At the same time (2006), companies like Antec and Silverstone with the Antec 900 and the RV01 redefined expectations of case performance in an entirely opposite market segment, by focusing on cooling at all costs - a common complaint at the time being that regular cases like the Xaser V, which was highly reviewed in 2004, simply didn't offer the cooling capability super hot hardware like the Pentium 4 and the 8800GTX demanded in order to run safely at a time when thermal protection was not a given in PC hardware.

We're 13 years on. Case manufacturers have been touting the coolness and quietness of their cases for over a decade, and yet reviewers seem reluctant to put these claims under even the most basic possible scrutiny.

It is not asking too much to suggest that times have changed for cases just like they changed for CPUs and GPUs.

For CPUs since 2004 we've seen a change whereby outright speed is no longer the only measure of a CPU - we now care about about power consumption, IPC, thermals, overclockability, etc. Not only that but we go into detail in architectural analyses on regular, consumer-facing websites like TPU and Anandtech, about how and why new CPU designs achieve what they achieve.

For GPUs we've seen a similar shift - We no longer focus so hard on features and raw framerate, but on power consumption, thermals, noise, the degree to which a GPU favours a certain graphics API or Engine, driver stability, and we've taken VRM analysis to the point where if a review doesn't have it, that review is garbage written by someone who knows nothing about GPUs.

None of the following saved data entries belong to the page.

(* ===== verification/Rendezvous.v ===== *)
(** * engin/channel.hpp on engin/chroutine.cpp: channels between the coroutines
    of one OS thread

    The programs of Run that use channels of Channel for all their waiting for
    each other: the running coroutine may create channels, call [write], [read]
    and [reset], yield, sleep, and create coroutines; the main context may make
    the calls that do not wait, as timers and sockets do.  The effects of a call
    reach the memory and [awake_chroutine], and a call that blocks goes through
    [HOLD()].  For these programs no wake-up is lost, for the thirty years of
    [HOLD()].

    [mstep] leaves out, and the theorems do not speak about: sons (the end of a
    son also ends the [HOLD()] of its father: [son_ends_hold]), calls of
    [awake_chroutine] other than those of the channels (they end a [HOLD()] in
    the same way), sleeps that end after the thirty years, a blocking call from
    the main context (there [HOLD()] returns at once and leaves the context in
    the queue), a call that spins in [lock] (the thread then goes no further:
    Fifo), channels shared by several threads (a wake-up can come before
    [HOLD()]: Hold) and moved coroutines. *)

From S2P Require Import Prelude Chutex Channel Fifo.
From S2P Require Import Reporter Chroutine Load Thread ThreadInv Sched Run Safety Liveness Hold.
Local Open Scope Z_scope.

(** ** Which coroutines a transition touches *)

(** Neither a father nor a son, and not moved. *)
Definition lone (c : chroutine_t) : Prop :=
  son c = INVALID_ID ∧ father c = INVALID_ID ∧ moved c = false.

Definition alike (c c' : chroutine_t) : Prop :=
  me c' = me c ∧ yield_to c' = yield_to c ∧ (lone c → lone c') ∧ (yield_wait c = 0 → yield_wait c' = 0).

#[export] Instance alike_refl : Reflexive alike.
Proof. by intros c. Qed.

(** Every listed coroutine but [x] stays, as it was or older; a coroutine that
    joins the list is new. *)
Record frames (x : option nat) (s s' : cell) : Prop := {
  fr_old : ∀ q c, q ∈ chroutines_sched (sch s) → obj q s = Some c → Some q ≠ x →
    q ∈ chroutines_sched (sch s') ∧ ∃ c', obj q s' = Some c' ∧ alike c c';
  fr_new : ∀ q c', q ∈ chroutines_sched (sch s') → obj q s' = Some c' →
    q ∈ chroutines_sched (sch s) ∨
    yield_to c' = 0 ∧ lone c' ∧ ms_chroutine_id (hp s) < me c'
}.

Lemma frames_same x s s' :
  chroutines_sched (sch s') = chroutines_sched (sch s) →
  (∀ q, Some q ≠ x → obj q s' = obj q s) → frames x s s'.
Proof.
  intros Hs Ho. split.
  - intros q c Hq Hc Hx. rewrite Hs, Ho by done. split; [done|]. by exists c.
  - intros q c' Hq _. left. by rewrite <- Hs.
Qed.

Lemma frames_clear x s s' : frames x s s' → frames x s (clear_entry_time s').
Proof. by intros [H1 H2]. Qed.

Lemma frames_create f a s : wf_cell s → frames None s (snd (create_chroutine f a s)).
Proof.
  intros Hs. destruct (create_chroutine_cases f a s) as [->|[_ ->]]; [by apply frames_same|].
  pose proof (wf_next_fresh s Hs) as Hf. cbn [snd]. split.
  - intros q c Hq Hc _. split; [unfold created; simpl; mem|]. exists c. split; [|done].
    unfold obj, created in *. cbn [hp chs]. rewrite lookup_insert_ne; [done|]. intros Heq. congruence.
  - intros q c' Hq Hc'. unfold created in Hq. simpl in Hq.
    apply elem_of_app in Hq as [Hq|Hq%list_elem_of_singleton]; [by left|]. subst q. right.
    unfold obj, created in Hc'. cbn [hp chs] in Hc'. rewrite lookup_insert_eq in Hc'. injection Hc' as <-.
    split_and!; [done..|]. simpl. lia.
Qed.

Lemma frames_suspend p c s :
  frames (Some p) s (upd_sch (set_running_id INVALID_ID) (upd_chs <[p := c]> s)).
Proof.
  apply frames_same; [done|]. intros q Hq. unfold obj. cbn [hp chs set_chs upd_sch upd_chs].
  apply lookup_insert_ne. congruence.
Qed.

Lemma after_loop_sched now it s q c :
  wf_cell s → q ∈ chroutines_sched (sch s) → obj q s = Some c →
  ∃ c', obj q (after_loop now it s) = Some c' ∧ alike c c'.
Proof.
  intros Hs Hq Hc. unfold after_loop, obj, upd_sch, upd_chs. cbn [hp chs set_chs].
  rewrite pick_loop_heap by (apply from_iter_NoDup; exact (wf_nodup _ _ _ _ (proj1 Hs))).
  fold (obj q (clear_to_free s)). rewrite clear_to_free_obj_sched, Hc by done. case_bool_decide; [|by exists c].
  exists (aged now c). split; [done|]. destruct (aged_frame now c) as (n & -> & Hn & Hp).
  unfold alike, lone. simpl. split_and!; [done..|]. intros Hw. rewrite Hw in *. lia.
Qed.

(** Picking a coroutine without a son removes nobody. *)
Lemma picked_lone_sched now now' p c it s :
  wf_cell s → p ∈ chroutines_sched (sch s) → obj p s = Some c → ready now c = true →
  (∀ q, it = Some q → q ∈ chroutines_sched (sch s)) → son c = INVALID_ID →
  chroutines_sched (sch (picked now now' p c it s)) = chroutines_sched (sch s).
Proof.
  intros Hs Hp Hc Hr Hit Hson. rewrite picked_eq, (picked_tmo now s p c it) by done.
  assert (fst (fst (yield_over result_timeout c ∅)) = INVALID_ID) as ->.
  { unfold yield_over. by case_if. }
  rewrite remove_invalid by (by apply picked_s3_wf). cbn. by rewrite yield_over_at_sch.
Qed.

(** A pass touches the coroutine it picks. *)
Lemma frames_pick now now' s s' r n :
  cfg_ok (s, None) → (∀ q c, q ∈ chroutines_sched (sch s) → obj q s = Some c → lone c) →
  pick_run_begin now now' s = (s', r, n) →
  frames r s s' ∧ ∀ p, r = Some p →
    p ∈ chroutines_sched (sch s) ∧ p ∈ chroutines_sched (sch s') ∧
    ∃ c, obj p s = Some c ∧ ready now c = true ∧ obj p s' = Some (resumed c).
Proof.
  intros Hok Hl Hpick. pose proof (ok_wf _ Hok) as Hwf. simpl in Hwf.
  pose proof (pick_run_begin_outcome now now' s Hwf) as Ho. rewrite Hpick in Ho.
  inversion Ho as [Hi|Hi Hemp|Hi Hn|p l1 l2 c Hi Hsp Hc Hr Hb]; subst; clear Ho.
  - split; [by apply frames_same|done].
  - split; [|done]. split.
    + intros q c Hq. rewrite Hemp in Hq. by apply elem_of_nil in Hq.
    + intros q c' Hq. by left.
  - split; [|done]. split.
    + intros q c Hq Hc _. split; [done|]. by apply after_loop_sched.
    + intros q c' Hq. by left.
  - assert (Hp : p ∈ chroutines_sched (sch s)).
    { apply (from_iter_elem (start_iter (sch s))). rewrite Hsp. mem. }
    assert (Hit : ∀ q, head l2 = Some q → q ∈ chroutines_sched (sch s)).
    { intros q Hq. apply (from_iter_elem (start_iter (sch s))). rewrite Hsp. destruct l2; simplify_eq/=. mem. }
    destruct (Hl p c Hp Hc) as (Hson & _ & _).
    pose proof (picked_lone_sched now now' p c (head l2) s Hwf Hp Hc Hr Hit Hson) as Hs. split; [split|].
    + intros q d Hq Hd Hne. rewrite Hs. split; [done|]. rewrite picked_after by (done || congruence).
      by apply after_loop_sched.
    + intros q d Hq _. left. by rewrite <- Hs.
    + intros q [= <-]. rewrite Hs. split_and!; [done..|]. exists c. split_and!; [done..|]. by apply picked_obj.
Qed.

(** A return removes the coroutine. *)
Lemma frames_return p c s :
  wf_cell s → p ∈ chroutines_sched (sch s) → obj p s = Some c → father c = INVALID_ID →
  frames (Some p) s (entry_finish p s) ∧ p ∉ chroutines_sched (sch (entry_finish p s)).
Proof.
  intros Hs Hp Hc Hf. unfold entry_finish. rewrite Hc, Hf. cbv zeta. rewrite Z.eqb_refl.
  assert (Ho : ∀ q, obj q (upd_sch (set_running_id INVALID_ID) (remove_chroutine (me c) s)) = obj q s).
  { intros q. unfold obj, upd_sch. cbn [hp]. by rewrite remove_chroutine_hp. }
  assert (Hiff : ∀ q d, obj q s = Some d →
    q ∈ chroutines_sched (sch (upd_sch (set_running_id INVALID_ID) (remove_chroutine (me c) s))) ↔
    q ∈ chroutines_sched (sch s) ∧ me d ≠ me c).
  { intros q d Hd. by apply (remove_chroutine_sched (me c) s q d). }
  split; [split|].
  - intros q d Hq Hd Hne. rewrite Ho. split; [|by exists d]. apply (Hiff q d Hd). split; [done|].
    intros Heq. apply Hne. f_equal. by apply (wf_id_inj (proj1 Hs) q p d c).
  - intros q d Hq Hd. left. rewrite Ho in Hd. by apply (Hiff q d Hd).
  - rewrite (Hiff p c Hc). tauto.
Qed.

(** A wake-up touches the coroutine of its id. *)
Lemma frames_awake p c s :
  wf_cell s → p ∈ chroutines_sched (sch s) → obj p s = Some c → son c = INVALID_ID →
  let s' := snd (awake_chroutine (me c) s) in
  frames (Some p) s s' ∧ chroutines_sched (sch s') = chroutines_sched (sch s) ∧
  ∃ c', obj p s' = Some c' ∧ me c' = me c ∧ yield_to c' = 0 ∧ yield_wait c' = yield_wait c ∧ (lone c → lone c').
Proof.
  intros Hs Hp Hc Hson. cbv zeta. unfold awake_chroutine.
  rewrite (get_chroutine_sched p c s Hs Hp Hc). pose proof (yield_over_at_wf p result_done s Hs) as Hw.
  pose proof (yield_over_at_obj p result_done s c Hc) as Ho. pose proof (yield_over_at_sch p result_done s) as Hsc.
  assert (Ht : fst (yield_over_at p result_done s) = INVALID_ID).
  { unfold yield_over_at. rewrite Hc. unfold yield_over. case_if; [by rewrite Hson|done]. }
  assert (Hoth : ∀ q, Some q ≠ Some p → obj q (snd (yield_over_at p result_done s)) = obj q s).
  { intros q Hq. unfold yield_over_at. rewrite Hc. destruct (yield_over _ c (rps (hp s))) as [[t c'] rs].
    unfold obj, upd_rps, upd_chs. cbn [snd hp chs set_chs set_rps]. apply lookup_insert_ne. congruence. }
  destruct (yield_over_at p result_done s) as [t s1]. cbn [fst snd] in *. subst t. rewrite remove_invalid by done.
  split; [apply frames_same; [by rewrite Hsc|done]|]. split; [by rewrite Hsc|].
  eexists. split; [exact Ho|]. unfold yield_over, lone. case_if; simpl; tauto.
Qed.

(** ** Who waits *)

Section rendezvous.
Context {T : Type} (dflt : T).
(** The thread, and the time the program starts at. *)
Context (tid t0 : Z).

(** The coroutine sleeps until after the period considered. *)
Definition holding (c : chroutine_t) : Prop := t0 + HOLD_MS <= yield_to c.

(** The holding coroutines are those of the ids [ids]. *)
Record rendezvous (s : cell) (ids : list Z) : Prop := {
  rv_lone : ∀ q c, q ∈ chroutines_sched (sch s) → obj q s = Some c → lone c;
  rv_iff : ∀ q c, q ∈ chroutines_sched (sch s) → obj q s = Some c → holding c ↔ me c ∈ ids;
  rv_wait : ∀ q c, q ∈ chroutines_sched (sch s) → obj q s = Some c → holding c → yield_wait c = 0;
  rv_live : ∀ i, i ∈ ids → ∃ q c, q ∈ chroutines_sched (sch s) ∧ obj q s = Some c ∧ me c = i
}.

Context (Ht0 : 0 <= t0).

Lemma not_holding_0 c : yield_to c = 0 → ¬ holding c.
Proof. intros H. unfold holding, HOLD_MS. lia. Qed.

(** A transition that touches [x] and makes [ids'] of the waiting ids. *)
Lemma rendezvous_frames x s s' ids ids' :
  wf_cell s → rendezvous s ids → frames x s s' →
  (∀ q c, q ∈ chroutines_sched (sch s) → obj q s = Some c → Some q ≠ x → me c ∈ ids ↔ me c ∈ ids') →
  (∀ i, i ∈ ids' → ∃ q c, q ∈ chroutines_sched (sch s) ∧ obj q s = Some c ∧ me c = i) →
  (∀ p c, x = Some p → p ∈ chroutines_sched (sch s) → obj p s = Some c →
     (p ∉ chroutines_sched (sch s')) ∧ (me c ∉ ids') ∨
     p ∈ chroutines_sched (sch s') ∧ ∃ c', obj p s' = Some c' ∧ me c' = me c ∧ lone c' ∧
       (holding c' ↔ me c ∈ ids') ∧ (holding c' → yield_wait c' = 0)) →
  rendezvous s' ids'.
Proof.
  intros Hwf [Hlone Hiff Hw Hlive] [Hold Hnew] Hids Hlive' Hx.
  assert (Hall : ∀ q c', q ∈ chroutines_sched (sch s') → obj q s' = Some c' →
    lone c' ∧ (holding c' ↔ me c' ∈ ids') ∧ (holding c' → yield_wait c' = 0)).
  { intros q c' Hq Hc'. destruct (Hnew q c' Hq Hc') as [Hqs|(Hy & Hl & Hms)].
    - destruct (wf_sched _ _ _ _ (proj1 Hwf) q Hqs) as (c & Hc & _).
      destruct (decide (Some q = x)) as [Hqx|Hqx].
      + destruct (Hx q c (eq_sym Hqx) Hqs Hc) as [[? _]|(_ & d & Hd & Hme & H)]; [done|].
        simplify_eq. rewrite Hme. tauto.
      + destruct (Hold q c Hqs Hc Hqx) as (_ & d & Hd & Hme & Hy & Hl & Hyw). simplify_eq.
        unfold holding. rewrite Hme, Hy. rewrite <- (Hids q c Hqs Hc Hqx), <- (Hiff q c Hqs Hc). split_and!; [|done|].
        * apply Hl. by apply (Hlone q).
        * intros Hh. apply Hyw. by apply (Hw q c).
    - pose proof (not_holding_0 c' Hy). split_and!; [done| |tauto]. split; [tauto|]. intros Hi.
      destruct (Hlive' _ Hi) as (p & d & _ & Hd & Hme).
      pose proof (wf_id_range _ _ _ _ (proj1 Hwf) p d Hd). lia. }
  split; [intros q c Hq Hc; by apply (Hall q c Hq Hc)..|].
  intros i Hi. destruct (Hlive' i Hi) as (q & c & Hq & Hc & Hme).
  destruct (decide (Some q = x)) as [Hqx|Hqx].
  - destruct (Hx q c (eq_sym Hqx) Hq Hc) as [[_ Hn]|(Hq' & d & Hd & Hme' & _)]; [by rewrite Hme in Hn|].
    exists q, d. split_and!; [done..|congruence].
  - destruct (Hold q c Hq Hc Hqx) as (Hq' & d & Hd & Hme' & _). exists q, d. split_and!; [done..|congruence].
Qed.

For cases, it seems as though consumers and manufacturers alike have moved from a focus on solely ease of installation, to also thermals, noise, aesthetics, cable management, and even ease of maintenance and dust filtration - but for some reason the reviews Darksaber and most other sites put out are essentially identical to the reviews Tweaktown was putting out in 2004 for the aforementioned Xaser V.


It isn't too much to ask that TPU of all places, get it together and make their case reviews do as good a job of informing consumers as their GPU and CPU reviews do.

As further comment by the way, this is what 2009 era fan reviews were like compared to the several screens long page full of charts, graphs and testing that VSG provides.

No deltas, no record of room ambient, no noise measurements, no understanding of static pressure compared to cfm, etc. This was the norm for fan reviews in the mid to late 00's. We've come a long way for fans. Why not for cases?